Me acuerdo que una vez fui a un evento milonguero, en el cual había unas normas estrictas que había que respetar de forma rigurosa si querías participar en las milongas. Entre las normas estaba la obligación de invitar mediante cabeceo, es decir, ir a la mesa e invitar directamente quedaba prohibido. La idea me encantó.
Lo curioso de estas milongas era que tenían lugar en una pista cuadrada con dos filas de sillas, de las cuales dos lados eran para las mujeres y los otros dos lados para los hombres. No era fácil ver un cabeceo una vez que la tanda comenzaba, ya que según en que sitio estuvieras sentada, solo veías a otras mujeres. En mi caso, dormilona por naturaleza, durante las dos primeras milongas, en una me tocó silla en una esquina, con lo cual no podía ver a ninguno; y la otra vez me tocó justo delante de un fotógrafo, con lo cual, me tapaba ante los ojos de cualquiera. Al menos tuve el buen atino de optar por quedarme de pie cerca de la entrada y así no hubo problema para recibir cabeceos.
De todas formas, el último día de todos, aprendí la lección y madrugué. Conseguí un buen sitio, pero ya ese día, aquellos para los que el cabeceo era algo relativamente nuevo, estaban algo cansados de torcer el cuello e intentar cabecear a una chica, y utilizaban otras tácticas, disimuladas, para que no les tiraran de las orejas como a niños traviesos.
Estaba yo sentada, perfectamente visible para todos los milongueros, cuando se me acercó un chico, con el que había bailado los días anteriores, para saludarme. Y, ni corto ni perezoso, se acercó a mi oído y me susurró: "estáte atenta, que te voy a cabecear ahora". Y antes de poderle decir que eso era hacer trampa, había desaparecido. Cuando volví a verlo, ya estaba en su silla.

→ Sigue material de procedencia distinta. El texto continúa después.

(** Partitioning a partitioned list by the same predicate changes
    nothing. *)
Lemma partition_idempotent {A : Type} (P : A -> Prop)
    `{!forall x, Decision (P x)} (l : list A) :
  (filter P (filter P l ++ filter (fun x => ~ P x) l)
   ++ filter (fun x => ~ P x) (filter P l ++ filter (fun x => ~ P x) l))%list
  = (filter P l ++ filter (fun x => ~ P x) l)%list.
Proof.
  pose proof (Forall_filter_self P l) as HP.
  pose proof (Forall_filter_self (fun x => ~ P x) l) as HQ.
  assert (HPn : Forall (fun x => ~ ~ P x) (filter P l))
    by (eapply Forall_impl; [exact HP|]; intros x Hx Hn; exact (Hn Hx)).
  rewrite !filter_app.
  rewrite (filter_all P _ HP), (filter_none P _ HQ).
  rewrite (filter_none _ _ HPn), (filter_all _ _ HQ).
  rewrite app_nil_r. reflexivity.
Qed.

Lemma filter_sub {A : Type} (P R : A -> Prop)
    `{!forall x, Decision (P x)} `{!forall x, Decision (R x)} (l : list A) :
  (forall x, R x -> P x) -> filter R (filter P l) = filter R l.
Proof.
  intros Hsub. induction l as [|x l IH]; [reflexivity|].
  destruct (decide (P x)) as [Hp | Hp].
  - rewrite (filter_cons_True P x l Hp).
    destruct (decide (R x)) as [Hr | Hr].
    + rewrite !(filter_cons_True R) by exact Hr. rewrite IH. reflexivity.
    + rewrite !(filter_cons_False R) by exact Hr. exact IH.
  - rewrite (filter_cons_False P x l Hp).
    rewrite (filter_cons_False R x l) by (intros Hr; exact (Hp (Hsub x Hr))).
    exact IH.
Qed.

Lemma filter_disjoint {A : Type} (P R : A -> Prop)
    `{!forall x, Decision (P x)} `{!forall x, Decision (R x)} (l : list A) :
  (forall x, R x -> ~ P x) -> filter R (filter P l) = [].
Proof.
  intros Hdis. apply filter_none, Forall_forall. intros x Hx Hr.
  apply list_elem_of_filter in Hx. exact (Hdis x Hr (proj1 Hx)).
Qed.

Me lo puso demasiado fácil como para no gastarle una broma, así que decidí mirarle y hacerle un gesto como de "no entiendo" en cuanto vi su cabeceo. Él me miró sorprendido, me cabeceó dos o tres veces más, y luego me entró la risa cuando lo vi levantarse, moviendo de lado a lado la cabeza y acercándose a mi. Cuando llegó hasta mi silla, me miró con cara de reproche, pero divertido. Me entró la risa, no pude evitarlo.